A team led by Philip Stamp says that a similar type of spontaneous pair production can occur in superfluid helium-4 just a few atomic layers thick and cooled to very low temperatures. In this liquid, which behaves essentially like a perfect, frictionless quantum vacuum state, pairs of quantized vortices/anti-vortices (spinning in opposite directions to each other) should occur in the presence of strong fluid flow. This process should be analogous to the Schwinger mechanism of vacuum tunnelling.

“The helium-4 film provides a nice analogue to several cosmic phenomena, such as the vacuum in deep space, quantum black holes and even the early the universe itself (phenomena we can’t ever approach in any direct experimental way),” says Stamp. “However, the real interest of this work may lie less in analogues (which may or may not accurately portray the ‘real thing’) and more in the way it alters our understanding of superfluids and of phase transitions in two-dimensional systems.”

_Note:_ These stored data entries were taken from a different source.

Lemma str_split_slash_no_slash (s : string) :
  Forall (fun x => no_slash x = true) (str_split_slash s).
Proof.
  induction s as [|c s IH]; [by repeat constructor|].
  cbn [str_split_slash]. case_bool_decide as Hc.
  - by constructor.
  - destruct (str_split_slash s) as [|w ws]; [by repeat constructor; unfold no_slash; simpl; rewrite bool_decide_eq_false_2|].
    apply Forall_cons in IH as [Hw Hws]. constructor; [|done].
    unfold no_slash. simpl. by rewrite bool_decide_eq_false_2.
Qed.

Lemma splitroot_cases (s : string) :
  let '(r, rel) := splitroot s in
  (r = EmptyString \/ r = "/" \/ r = "//").
Proof.
  unfold splitroot. destruct s as [|c s]; [by left|].
  destruct c as [[] [] [] [] [] [] [] []]; try by left.
  destruct (_ =? _)%nat; [by right; right|by right; left].
Qed.

Lemma Path_normal (s : string) : normal_path (Path s).
Proof.
  unfold Path. pose proof (splitroot_cases s) as Hr.
  destruct (splitroot s) as [r rel]. split; [done|]. cbn [parts].
  pose proof (str_split_slash_no_slash rel) as Hall.
  induction Hall as [|x l Hx Hl IH]; [constructor|].
  cbn [List.filter]. destruct (is_component x) eqn:Hc; [|done]. by constructor.
Qed.

Lemma plain_name_no_slash (x : string) : plain_name x = true -> no_slash x = true.
Proof. unfold plain_name. rewrite !andb_true_iff. by intros [_ H]. Qed.

Lemma joinpath_child (p : PurePath) (child : string) :
  plain_name child = true ->
  joinpath p child = mkPath (root p) (parts p ++ [child]).
Proof. intros Hc. unfold joinpath. by rewrite (Path_plain child Hc). Qed.

Lemma normal_path_child (p : PurePath) (child : string) :
  normal_path p -> plain_name child = true ->
  normal_path (mkPath (root p) (parts p ++ [child])).
Proof.
  intros [Hr Hps] Hc. split; [done|]. cbn [parts]. apply Forall_app. split; [done|].
  repeat constructor; [by apply plain_name_component|by apply plain_name_no_slash].
Qed.

Lemma filter_components (ps : list string) :
  Forall (fun x => is_component x = true /\ no_slash x = true) ps ->
  List.filter is_component ps = ps.
Proof.
  induction 1 as [|x ps [Hx _] _ IH]; [done|]. cbn [List.filter]. by rewrite Hx, IH.
Qed.

Lemma str_join_head (x : string) (ps : list string) :
  x <> EmptyString ->
  exists c s, str_join "/" (x :: ps) = String c s /\ String.get 0 x = Some c.
Proof.
  intros Hx. destruct x as [|c x]; [done|]. destruct ps as [|y ps].
  - by exists c, x.
  - exists c, (x +:+ "/" +:+ str_join "/" (y :: ps)). by split.
Qed.

Lemma no_slash_head (c : ascii) (x : string) : no_slash (String c x) = true -> c <> "/"%char.
Proof.
  unfold no_slash. simpl. rewrite andb_true_iff, negb_true_iff.
  intros [Hc _]. by apply bool_decide_eq_false_1 in Hc.
Qed.

(** Parsing the text of a path gives the path back. *)
Lemma Path_as_posix (p : PurePath) : normal_path p -> Path (as_posix p) = p.
Proof.
  destruct p as [r ps]. intros [Hr Hps]. cbn [root parts] in *.
  destruct ps as [|x ps].
  - by destruct Hr as [-> | [-> | ->]].
  - pose proof Hps as Hps'. apply Forall_cons in Hps' as [[Hx Hxs] _].
    assert (Hne : x <> EmptyString) by (by intros ->).
    destruct (str_join_head x ps Hne) as (c & s & Hjoin & Hget).
    assert (Hc : c <> "/"%char).
    { destruct x as [|c' x]; [done|]. injection Hget as <-. by apply (no_slash_head c' x). }
    assert (Hsplit : List.filter is_component (str_split_slash (str_join "/" (x :: ps)))
                     = x :: ps).
    { rewrite str_split_slash_join; [by apply filter_components|done|].
      eapply Forall_impl; [exact Hps|]. by intros y [_ Hy]. }
    assert (Hstrip : lstrip_slash (String c s) = String c s).
    { simpl. by rewrite bool_decide_eq_false_2. }
    destruct Hr as [-> | [-> | ->]].
    + change (as_posix (mkPath EmptyString (x :: ps))) with (str_join "/" (x :: ps)).
      unfold Path. rewrite Hjoin at 1. rewrite (splitroot_relative c s Hc).
      rewrite <- Hjoin. by rewrite Hsplit.
    + change (as_posix (mkPath "/" (x :: ps))) with (String "/" (str_join "/" (x :: ps))).
      unfold Path, splitroot. rewrite Hjoin.
      change (lstrip_slash (String "/" (String c s))) with (lstrip_slash (String c s)).
      rewrite Hstrip. cbn [String.length].
      replace (S (S (String.length s)) - S (String.length s))%nat with 1%nat by lia.
      cbn [Nat.eqb]. rewrite <- Hjoin. by rewrite Hsplit.
    + change (as_posix (mkPath "//" (x :: ps)))
        with (String "/" (String "/" (str_join "/" (x :: ps)))).
      unfold Path, splitroot. rewrite Hjoin.
      change (lstrip_slash (String "/" (String "/" (String c s))))
        with (lstrip_slash (String c s)).
      rewrite Hstrip. cbn [String.length].
      replace (S (S (S (String.length s))) - S (String.length s))%nat with 2%nat by lia.
      cbn [Nat.eqb]. rewrite <- Hjoin. by rewrite Hsplit.
Qed.

(** ** A listing and the path it reports *)

Lemma joinpath_Path (a : PurePath) (s s' : string) :
  Path s = Path s' -> joinpath a s = joinpath a s'.
Proof. intros H. unfold joinpath. by rewrite H. Qed.

Lemma safe_resolve_Path (getcwd : list string) (fs : node) (root_dir : PurePath) (s s' : string) :
  Path s = Path s' -> safe_resolve getcwd fs root_dir s = safe_resolve getcwd fs root_dir s'.
Proof. intros H. unfold safe_resolve. by rewrite (joinpath_Path root_dir s s' H). Qed.

Lemma list_dir_loop_Path (format_mtime : Z -> string) (fs : node) (s s' : string)
    (p : PurePath) (children : list string) (dirs0 : list dir_entry)
    (files0 : list file_entry) :
  Path s = Path s' ->
  list_dir_loop format_mtime fs s p children dirs0 files0
  = list_dir_loop format_mtime fs s' p children dirs0 files0.
Proof.
  intros H. revert dirs0 files0.
  induction children as [|child children IH]; intros dirs0 files0; [done|].
  cbn [list_dir_loop]. rewrite H.
  destruct (is_dir fs (parts p ++ [child])).
  - destruct (os_stat fs (parts p ++ [child])); [|done]. simpl. apply IH.
  - destruct (is_file fs (parts p ++ [child])); [|apply IH].
    destruct (os_stat fs (parts p ++ [child])); [|done]. simpl.
    destruct (human_size _); [|done]. simpl. apply IH.
Qed.

Lemma list_dir_Path (format_mtime : Z -> string) (getcwd : list string) (fs : node)
    (root_dir : PurePath) (s s' : string) :
  Path s = Path s' ->
  list_dir format_mtime getcwd fs root_dir s = list_dir format_mtime getcwd fs root_dir s'.
Proof.
  intros H. unfold list_dir. rewrite (safe_resolve_Path getcwd fs root_dir s s' H).
  destruct (safe_resolve getcwd fs root_dir s') as [p|e]; [|done]. simpl.
  destruct (negb (exists_ fs (parts p)) || negb (is_dir fs (parts p))); [done|].
  rewrite (list_dir_loop_Path format_mtime fs s s' p _ [] [] H). by rewrite H.
Qed.

Lemma list_dir_cwd (format_mtime : Z -> string) (getcwd : list string) (fs : node)
    (root_dir : PurePath) (rel_path : string) (l : listing) :
  list_dir format_mtime getcwd fs root_dir rel_path = Ret l ->
  cwd l = as_posix (Path rel_path).
Proof.
  unfold list_dir. destruct (safe_resolve getcwd fs root_dir rel_path) as [p|e]; [|done].
  simpl. destruct (negb (exists_ fs (parts p)) || negb (is_dir fs (parts p))); [done|].
  destruct (list_dir_loop _ _ _ _ _ _ _) as [[ds fs']|e]; [|done]. simpl. by intros [= <-].
Qed.

(** X2: the listing of a path and the listing of the path it reports as its
    [cwd] are the same: asking again with the reported path (as the page
    does when it is refreshed) changes nothing, whatever the spelling of
    the first path was.  More generally the answer depends on the
    requested text only through the path it denotes. *)
Theorem listing_cwd_round_trip (format_mtime : Z -> string) (getcwd : list string)
    (cfg : config) (fs : node) (path : option string) :
  (forall l, api_ls_view format_mtime getcwd cfg fs path = Ret (ok (JsonListing l)) ->
     api_ls_view format_mtime getcwd cfg fs (Some (cwd l)) = Ret (ok (JsonListing l)))
  /\ (forall s s', Path s = Path s' ->
        list_dir format_mtime getcwd fs (ROOT cfg) s
        = list_dir format_mtime getcwd fs (ROOT cfg) s')
  /\ api_ls_view format_mtime getcwd cfg fs None
     = api_ls_view format_mtime getcwd cfg fs (Some EmptyString).
Proof.
  split; [|split; [apply list_dir_Path|]].
  - intros l. unfold api_ls_view.
    set (rel := if bool_decide (default "." path = ".") then EmptyString else default "." path).
    destruct (list_dir format_mtime getcwd fs (ROOT cfg) rel) as [l'|e] eqn:Hl; [|done].
    simpl. intros [= ->]. pose proof (list_dir_cwd _ _ _ _ _ _ Hl) as Hcwd.
    cbn [default].
    assert (HP : Path (cwd l) = Path rel).
    { rewrite Hcwd. apply Path_as_posix, Path_normal. }
    rewrite (list_dir_Path format_mtime getcwd fs (ROOT cfg)
               (if bool_decide (cwd l = ".") then EmptyString else cwd l) rel).
    + by rewrite Hl.
    + case_bool_decide as Hdot; [|done]. rewrite <- HP, Hdot. reflexivity.
  - unfold api_ls_view. cbn [default].
    rewrite bool_decide_eq_true_2 by done.
    by rewrite (list_dir_Path format_mtime getcwd fs (ROOT cfg)
                  (if bool_decide (EmptyString = ".") then EmptyString else EmptyString)
                  EmptyString) by by case_bool_decide.
Qed.
(** A reference entry without a [url] key. *)
Definition lacks_url (ref : value) : bool :=
  match ref with
  | VDict e => negb (dict_contains e "url")
  | _ => false
  end.

(** No member occurs twice, and no two different members are equal under
    Python's [==] (as [1], [1.0] and [True] are). *)
Definition py_distinct (l : list value) : Prop :=
  NoDup l /\
  forall a b, In a l -> In b l -> py_eq a b = true -> a = b.

(** What the per-record [try] body computes before it reads the clock and
    before the set of URLs is listed. *)
Record parts : Type := mk_parts {
  p_id : value;
  p_sourceIdentifier : value;
  p_published : value;
  p_lastModified : value;
  p_vulnStatus : value;
  p_description : value;
  p_metrics : dict;
  p_weaknesses : list value;
  p_urls : pyset
}.

Definition project (vuln_item : value) : result parts :=
  cve <- py_getitem_str vuln_item "cve" ;;
  descs <- py_get cve "descriptions" (VList []) ;;
  description <- english_value descs ;;
  metrics <- py_get cve "metrics" (VDict []) ;;
  metrics_data <- py_get metrics "cvssMetricV2" (VList []) ;;
  metrics_tr <- metrics_transformed metrics_data ;;
  ws <- py_get cve "weaknesses" (VList []) ;;
  wl <- py_iter ws ;;
  weaknesses_list <- weaknesses_loop wl [] ;;
  refs <- py_get cve "references" (VList []) ;;
  rs <- py_iter refs ;;
  s <- url_set rs [] ;;
  id <- py_get cve "id" VNone ;;
  sourceIdentifier <- py_get cve "sourceIdentifier" VNone ;;
  published <- py_get cve "published" VNone ;;
  lastModified <- py_get cve "lastModified" VNone ;;
  vulnStatus <- py_get cve "vulnStatus" VNone ;;
  Ok (mk_parts id sourceIdentifier published lastModified vulnStatus
        description metrics_tr weaknesses_list s).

“These are real physical systems in their own right, not just analogues. And we can do experiments on these.”

According to physicist Warwick Bowen of the University of Queensland in Australia, who was not involved in this study, the new work is “very interesting” and “exciting” because it describes a new mechanism to produce vortices. “This description might even tell us more about the microscopic origins of turbulence and represents a new kind of quantum phase transition,” he tells Physics World. “Importantly, the effect appears to be accessible with extensions to existing experimental techniques used to study thin superfluid helium films.”

Physicist Emil Varga of Prague’s Charles University in the Czech Republic, who was not involved in this study either, adds: “The work seems quite rigorous and might help clean up some outstanding discrepancies between theory and experiment. And the possible analogy with the Schwinger effect is, as far as I can tell, new and quite interesting and fits well into the emerging field of using superfluid helium-4 as a model system for high-energy and/or astrophysics.”

Stamp and colleagues say they would now like to better understand the vortex effective mass and look at analogues in full quantum gravity with no “semiclassical approximations”. They will also be focusing on how the effect they propose will lead to phenomena like quantum avalanches – which are different to quantum turbulence – and in particular, how it modifies the so-called “Kosterlitz-Thouless” picture of 2D transitions.

They report their present work in PNAS.